Condition indicator + authenticated badge

We replaced the free-text condition field with a 5-point visual scale (New with tags, Excellent, Good, Fair, Worn). Each grade had a one-line definition visible on hover. Items the co-founders had personally inspected received an 'Authenticated by Known Source' badge. Participants in the final test rated these PDPs 40% higher on purchase confidence.

THE IMPACT

70

NPS score

Post-redesign Net Promoter Score measured by the co-founders across their user base.

64%

Task time reduction

Users found target brands and completed purchases faster in usability testing.

30%

Sales increase

Co-founders reported a 30% rise in completed transactions after implementing the designs.

72%

Repeat visit rate

Buyers returned to browse after their first purchase, up from pre-redesign baseline.

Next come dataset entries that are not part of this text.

(* ===== verification/ClusterFacts.v ===== *)
(** The slot map routes every key to the primary that claims its slot
    (src/vfdw_cluster.c), and a failed discovery leaves the cached maps alone. *)
From S2P Require Import Prelude Slot Opcode Error Cmd Cluster.
Local Open Scope Z_scope.

(* ---------------------------------------------------------------- *)
(** ** What a reply says

    CLUSTER SHARDS as the server documents it, a list of shards, each an aggregate
    of names and values.  Nothing here uses the parse of Cluster.v. *)

(** The value of the first pair with a name. *)
Inductive pair_of (name : bytes) (v : Reply) : list (option Reply) → Prop :=
  | pair_here k l : r_str k = Some name → pair_of name v (Some k :: Some v :: l)
  | pair_later k x l : r_str k ≠ Some name → pair_of name v l → pair_of name v (Some k :: x :: l).

Definition says (r : Reply) (name : bytes) (v : Reply) : Prop :=
  (r_type r = VALKEY_REPLY_ARRAY ∨ r_type r = VALKEY_REPLY_MAP) ∧ pair_of name v (default [] (r_element r)).
Definition says_text (r : Reply) (name s : bytes) : Prop := ∃ v, says r name v ∧ r_str v = Some s.
Definition says_list (r : Reply) (name : bytes) (l : list (option Reply)) : Prop :=
  ∃ v, says r name v ∧ r_type v = VALKEY_REPLY_ARRAY ∧ l = default [] (r_element v).

(** Where a client reaches a node: at its endpoint, or at its ip when it has none. *)
Definition reached_at (node : Reply) (host : bytes) : Prop :=
  host ≠ "" ∧
  (says_text node "endpoint" host ∨ (∀ h, says_text node "endpoint" h → h = "") ∧ says_text node "ip" host).

(** A primary is a node that says it is the master and where it is reached. *)
Definition primary_at (node : Reply) (host : bytes) (port : Z) : Prop :=
  says_text node "role" "master" ∧ reached_at node host ∧
  ∃ p, says node "port" p ∧ r_type p = VALKEY_REPLY_INTEGER ∧ port = int32 (r_integer p).

(** The first primary among the nodes of a shard. *)
Definition first_primary (nodes : list (option Reply)) (host : bytes) (port : Z) : Prop :=
  ∃ pre node post, nodes = pre ++ Some node :: post ∧ primary_at node host port ∧
    ∀ x h p, Some x ∈ pre → ¬ primary_at x h p.
Definition serves (shard : Reply) (n : VfdwClusterNode) : Prop :=
  ∃ nodes host port, says_list shard "nodes" nodes ∧ first_primary nodes host port ∧
    n = ClusterNode (until_nul host) port.

(** A slot inside one of the ranges of a shard, taken two elements at a time. *)
Inductive in_ranges (s : Z) : list (option Reply) → Prop :=
  | in_range lo hi l : r_type lo = VALKEY_REPLY_INTEGER → r_type hi = VALKEY_REPLY_INTEGER →
      0 ≤ r_integer lo ≤ s → s ≤ r_integer hi < 16384 → in_ranges s (Some lo :: Some hi :: l)
  | in_later lo hi l : in_ranges s l → in_ranges s (lo :: hi :: l).
Definition names_slot (shard : Reply) (s : Z) : Prop := ∃ l, says_list shard "slots" l ∧ in_ranges s l.

Definition claims (shard : Reply) (s : Z) (n : VfdwClusterNode) : Prop := serves shard n ∧ names_slot shard s.

(** The primary of the last shard that claims the slot. *)
Definition claimant (shards : list (option Reply)) (s : Z) (n : VfdwClusterNode) : Prop :=
  ∃ pre shard post, shards = pre ++ Some shard :: post ∧ claims shard s n ∧
    ∀ x m, Some x ∈ post → ¬ claims x s m.

(* ---------------------------------------------------------------- *)
(** ** The parse reads what the reply says *)

Lemma field_loop_spec : ∀ l name o, field_loop l name = Ok o → ∀ v, o = Some v ↔ pair_of name v l.
Proof.
  fix IH 1. intros l name o. destruct l as [|[k|] [|x l]]; cbn [field_loop]; try done;
    try (intros [= <-] v; split; [done|inversion 1]).
  case_bool_decide as Hk.
  - destruct x as [x|]; [|done]. intros [= <-] v. split; [intros [= ->]; by constructor|].
    inversion 1; subst; [done|congruence].
  - intros Hl v. rewrite (IH l name o Hl v). split; [by constructor|]. inversion 1; subst; [congruence|done].
Qed.

Lemma field_spec r name o : vfdw_cluster_field (Some r) name = Ok o → ∀ v, o = Some v ↔ says r name v.
Proof.
  unfold vfdw_cluster_field, says. destruct (bool_decide (r_type r = VALKEY_REPLY_ARRAY)) eqn:E1;
    [apply bool_decide_eq_true in E1|apply bool_decide_eq_false in E1]; cbn [negb andb].
  - intros H v. rewrite (field_loop_spec _ _ _ H v). naive_solver.
  - case_bool_decide as E2; cbn [negb].
    + intros H v. rewrite (field_loop_spec _ _ _ H v). naive_solver.
    + intros [= <-] v. naive_solver.
Qed.

Lemma field_text r name o : vfdw_cluster_field (Some r) name = Ok o → ∀ s, o ≫= r_str = Some s ↔ says_text r name s.
Proof.
  intros H s. unfold says_text. destruct o as [x|]; cbn; split.
  - intros Hs. exists x. split; [by apply (field_spec _ _ _ H)|done].
  - intros (v & Hv & Hs). apply (field_spec _ _ _ H) in Hv as [= ->]. done.
  - done.
  - intros (v & Hv & _). by apply (field_spec _ _ _ H) in Hv.
Qed.

Lemma host_of_spec r name o : vfdw_cluster_field (Some r) name = Ok o →
  ∀ s, host_of o = Some s ↔ says_text r name s ∧ s ≠ "".
Proof.
  intros H s. rewrite <- (field_text _ _ _ H). unfold host_of. destruct (o ≫= r_str) as [[|c t]|]; naive_solver.
Qed.

Lemma host_of_none r name o : vfdw_cluster_field (Some r) name = Ok o →
  host_of o = None ↔ ∀ s, says_text r name s → s = "".
Proof.
  intros H. setoid_rewrite <- (field_text _ _ _ H). unfold host_of. destruct (o ≫= r_str) as [[|c t]|]; naive_solver.
Qed.

Lemma primary_address_spec node a :
  primary_address node = Ok a → ∀ host port, a = Some (host, port) ↔ primary_at node host port.
Proof.
  unfold primary_address, primary_at, reached_at. intros H host port.
  destruct (vfdw_cluster_field (Some node) "role") as [ro|] eqn:Er; [|done]. cbn [mbind result_bind] in H.
  rewrite <- (field_text _ _ _ Er). destruct (bool_decide (ro ≫= r_str = Some "master")) eqn:Em; cbn [negb] in H;
    [apply bool_decide_eq_true in Em|apply bool_decide_eq_false in Em; injection H as <-; naive_solver].
  destruct (vfdw_cluster_field (Some node) "endpoint") as [eo|] eqn:Ee; [|done]. cbn [mbind result_bind] in H.
  pose proof (host_of_spec _ _ _ Ee) as He. pose proof (host_of_none _ _ _ Ee) as Hn.
  set (hr := match host_of eo with Some h => Ok (Some h) | None => _ end) in H.
  destruct hr as [ho|] eqn:Eh; [|done]. cbn [mbind result_bind] in H.
  assert (Hh : ∀ h, ho = Some h ↔ h ≠ "" ∧
    (says_text node "endpoint" h ∨ (∀ x, says_text node "endpoint" x → x = "") ∧ says_text node "ip" h)).
  { subst hr. intros h. destruct (host_of eo) as [e|] eqn:E.
    - injection Eh as <-. pose proof (proj1 (He e) eq_refl) as [H1 H2]. split.
      + intros [= <-]. auto.
      + intros [Hne [Ht|[Hall _]]]; [by apply He|]. by destruct H2, (Hall e).
    - destruct (vfdw_cluster_field (Some node) "ip") as [io|] eqn:Ei; [|done]. injection Eh as <-.
      rewrite (host_of_spec _ _ _ Ei). pose proof (proj1 Hn eq_refl) as Hall. naive_solver. }
  destruct (vfdw_cluster_field (Some node) "port") as [po|] eqn:Ep; [|done]. cbn [mbind result_bind] in H.
  setoid_rewrite <- (field_spec _ _ _ Ep). rewrite <- Hh.
  destruct ho as [h|], po as [p|]; try case_bool_decide; injection H as <-; naive_solver.
Qed.

Lemma shard_address_spec nodes a :
  shard_address nodes = Ok a → ∀ host port, a = Some (host, port) ↔ first_primary nodes host port.
Proof.
  revert a. induction nodes as [|[n|] nodes IH]; intros a; cbn [shard_address]; [|..|done].
  { intros [= <-] host port. split; [done|]. by intros ([|] & ? & ? & ? & _). }
  destruct (primary_address n) as [b|] eqn:E; [|done]. cbn [mbind result_bind].
  pose proof (primary_address_spec _ _ E) as Hb. intros Ha host port. destruct b as [[h p]|].
  - injection Ha as <-. split.
    + intros [= <- <-]. exists [], n, nodes. split; [done|]. split; [by apply Hb|]. by intros x ? ? ?%not_elem_of_nil.
    + intros ([|y pre] & node & post & Hl & Hp & Hno).
      * injection Hl as -> _. by apply Hb.
      * injection Hl as <- _. destruct (Hno n h p); [by left|by apply Hb].
  - rewrite (IH a Ha host port). split.
    + intros (pre & node & post & -> & Hp & Hno). exists (Some n :: pre), node, post.
      split; [done|]. split; [done|]. intros x h' p' [[= ->]|Hx]%elem_of_cons; [|by apply Hno].
      by intros ?%Hb.
    + intros ([|y pre] & node & post & Hl & Hp & Hno).
      * injection Hl as -> _. by apply Hb in Hp.
      * injection Hl as <- ->. exists pre, node, post. split; [done|]. split; [done|].
        intros x h' p' Hx. apply Hno. by right.
Qed.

The co-founders implemented our designs and shared post-launch metrics. Sales rose 30%, time on site increased 45%, and repeat visits hit 72%. The brand filtering and dealer personality systems became core features of the platform.

LOOKING BACK

1

We layered trust signals across three surfaces

Personality keywords built interest. Reviews built confidence. The authenticated badge on the PDP closed the gap. Each layer reduced a different kind of hesitation. When we removed any one piece in testing, the remaining signals lost effectiveness.

2

Real stakeholders changed how we designed

The co-founders vetoed our first dealer profile direction (a long-form bio) because dealers wouldn't write them. They knew their sellers. That constraint pushed us toward personality keywords, which tested better anyway. Quick tags like 'Vintage Nike specialist' and 'Streetwear curator' communicated more in less space.

3

Screener surveys find the right interviewees

67 screener responses let us filter for people who had browsed secondhand fashion online but hesitated to buy. Those 6 interviews shaped the entire project direction. Interviewing random users would have given us generic usability feedback instead of the trust-specific insights we needed.

WHAT I'D DO DIFFERENTLY

I would have tested the PDP trust signals (condition indicator, authenticated badge, Meet the Dealer) as a standalone round instead of bundling them into the final designs. We validated brand discovery and dealer profiles through A/B testing but shipped the PDP system based on competitive patterns and co-founder input alone.

LOOKING AHEAD

Dealer onboarding flow for the personality keyword system (how dealers choose and update their tags), cross-dealer brand pages aggregating all listings for a single brand, and a 'Similar dealers' recommendation section on storefront pages.